▶ [Exercise details]: Below, find each line holding "apply" and state how many there are, using the number alone.

▶ [Extracted entries]:
_ _ _

Fixpoint digits_fuel (fuel : nat) (base n : Z) (acc : bytes) : bytes :=
  match fuel with
  | O => acc
  | S fuel =>
      let acc := digit_char (n mod base) :: acc in
      if n / base =? 0 then acc else digits_fuel fuel base (n / base) acc
  end.
(** The text of [n >= 0] in [base], most significant digit first, lower case.
    One digit is produced per step and each step at least halves [n], so
    [log2 n + 1] steps are enough ([scan_to_digits] below). *)
Definition to_digits (base n : Z) : bytes := digits_fuel (S (Z.to_nat (Z.log2 n))) base n [].

(** Reads the longest prefix of digits of [base]: its value added to [acc], and
    what follows it. *)
Fixpoint scan_digits (base acc : Z) (s : bytes) : Z * bytes :=
  match s with
  | [] => (acc, [])
  | c :: s' =>
      match base_digit base c with
      | Some d => scan_digits base (acc * base + d) s'
      | None => (acc, s)
      end
  end.

(** The first character, when there is one, is no digit of [base]. *)
Definition no_digit (base : Z) (s : bytes) : Prop :=
  match s with [] => True | c :: _ => base_digit base c = None end.

(** ** Printing *)

Definition to_string (n : Z) : bytes :=
  if n <? 0 then "-"%chr :: to_digits 10 (- n) else to_digits 10 n.

(** ** Reading *)

(** [std::from_chars] into a [w]-bit unsigned integer: the value and the rest,
    [None] when no digit was read or the value does not fit. *)
Definition from_chars (w base : Z) (s : bytes) : option (Z * bytes) :=
  let '(v, rest) := scan_digits base 0 s in
  if bool_decide (rest = s) then None
  else if v <? 2 ^ w then Some (v, rest) else None.

Fixpoint skip_space (s : bytes) : bytes :=
  match s with
  | c :: s' => if isspace c then skip_space s' else s
  | [] => []
  end.

(** The optional sign of [strtoull]/[strtoll]. *)
Definition read_sign (s : bytes) : bool * bytes :=
  match s with
  | c :: s' => if c =? "-"%chr then (true, s') else if c =? "+"%chr then (false, s') else (false, s)
  | [] => (false, [])
  end.

(** The base actually used and the text after an optional [0x] (only taken when
    a hexadecimal digit follows it). *)
Definition read_prefix (base : Z) (s : bytes) : Z * bytes :=
  match s with
  | z :: x :: d :: s' =>
      if (z =? "0"%chr) && ((x =? "x"%chr) || (x =? "X"%chr)) && isxdigit d
         && ((base =? 0) || (base =? 16)) then (16, d :: s')
      else if base =? 0 then (if z =? "0"%chr then (8, s) else (10, s)) else (base, s)
  | z :: _ => if base =? 0 then (if z =? "0"%chr then (8, s) else (10, s)) else (base, s)
  | [] => (if base =? 0 then 10 else base, s)
  end.

(** What a [strto*] call reports: the magnitude read, its sign, and the rest of
    the text; [None] when there was no number ([end == start]). *)
Definition strto (base : Z) (s : bytes) : option (bool * Z * bytes) :=
  let '(neg, s1) := read_sign (skip_space s) in
  let '(b, s2) := read_prefix base s1 in
  let '(v, rest) := scan_digits b 0 s2 in
  if bool_decide (rest = s2) then None else Some (neg, v, rest).

(** [strtoull] with the caller's test [end == s || *end || errno == ERANGE]:
    the value when the whole C string is a number in range. *)
Definition strtoull_all (base : Z) (s : bytes) : option Z :=
  match strto base (c_str s) with
  | Some (neg, v, []) =>
      if v <=? UINT64_MAX then Some (if neg then u64 (- v) else v) else None
  | _ => None
  end.

(** The same for [strtoll]. *)
Definition strtoll_all (base : Z) (s : bytes) : option Z :=
  match strto base (c_str s) with
  | Some (neg, v, []) =>
      let n := if neg then - v else v in
      if (- 2 ^ 63 <=? n) && (n <? 2 ^ 63) then Some n else None
  | _ => None
  end.

(** ** Round trips *)

Lemma base_digit_char base d : 0 ≤ d < base → base ≤ 36 → base_digit base (digit_char d) = Some d.
Proof.
  intros. unfold base_digit, digit_val, digit_char, isdigit, between.
  destruct (Z.ltb_spec d 10).
  - rewrite !(proj2 (Z.leb_le _ _)) by lia. simpl.
    rewrite (proj2 (Z.ltb_lt _ _)) by lia. f_equal. lia.
  - rewrite (proj2 (Z.leb_gt (97 + (d - 10)) 57)), andb_false_r by lia.
    rewrite !(proj2 (Z.leb_le _ _)) by lia. simpl.
    rewrite (proj2 (Z.ltb_lt _ _)) by lia. f_equal. lia.
Qed.

(** Reading back what [digits_fuel] prints before [tail]: the digits of [n] are
    accumulated from the left. *)
Lemma scan_digits_fuel fuel base n acc tail :
  2 ≤ base ≤ 36 → 0 ≤ n < 2 ^ Z.of_nat fuel →
  ∃ k, 0 ≤ k ∧ ∀ a,
    scan_digits base a (digits_fuel fuel base n acc ++ tail) =
    scan_digits base (a * base ^ k + n) (acc ++ tail).
Proof.
  intros Hb. revert n acc. induction fuel as [|fuel IH]; intros n acc Hn.
  { exists 0. split; [done|]. intros a. simpl in *. f_equal; lia. }
  rewrite Nat2Z.inj_succ, Z.pow_succ_r in Hn by lia.
  pose proof (Z.div_mod n base ltac:(lia)) as Hdm.
  pose proof (Z.mod_pos_bound n base ltac:(lia)) as Hm.
  cbn [digits_fuel]. destruct (Z.eqb_spec (n / base) 0) as [Hz|Hz].
  - exists 1. split; [lia|]. intros a. cbn [app scan_digits].
    rewrite base_digit_char by lia. f_equal. lia.
  - destruct (IH (n / base) (digit_char (n mod base) :: acc)) as (k & Hk & Hs).
    { split; [apply Z.div_pos; lia|]. apply Z.div_lt_upper_bound; nia. }
    exists (k + 1). split; [lia|]. intros a. rewrite Hs. cbn [app scan_digits].
    rewrite base_digit_char by lia. f_equal.
    rewrite Z.pow_add_r, Z.pow_1_r by lia. nia.
Qed.

Lemma log2_fuel n : 0 ≤ n → n < 2 ^ Z.of_nat (S (Z.to_nat (Z.log2 n))).
Proof.
  intros. rewrite Nat2Z.inj_succ, Z2Nat.id by apply Z.log2_nonneg.
  destruct (decide (n = 0)) as [->|]; [done|]. apply Z.log2_spec. lia.
Qed.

_ _ _

▶ [Exercise answer]: 3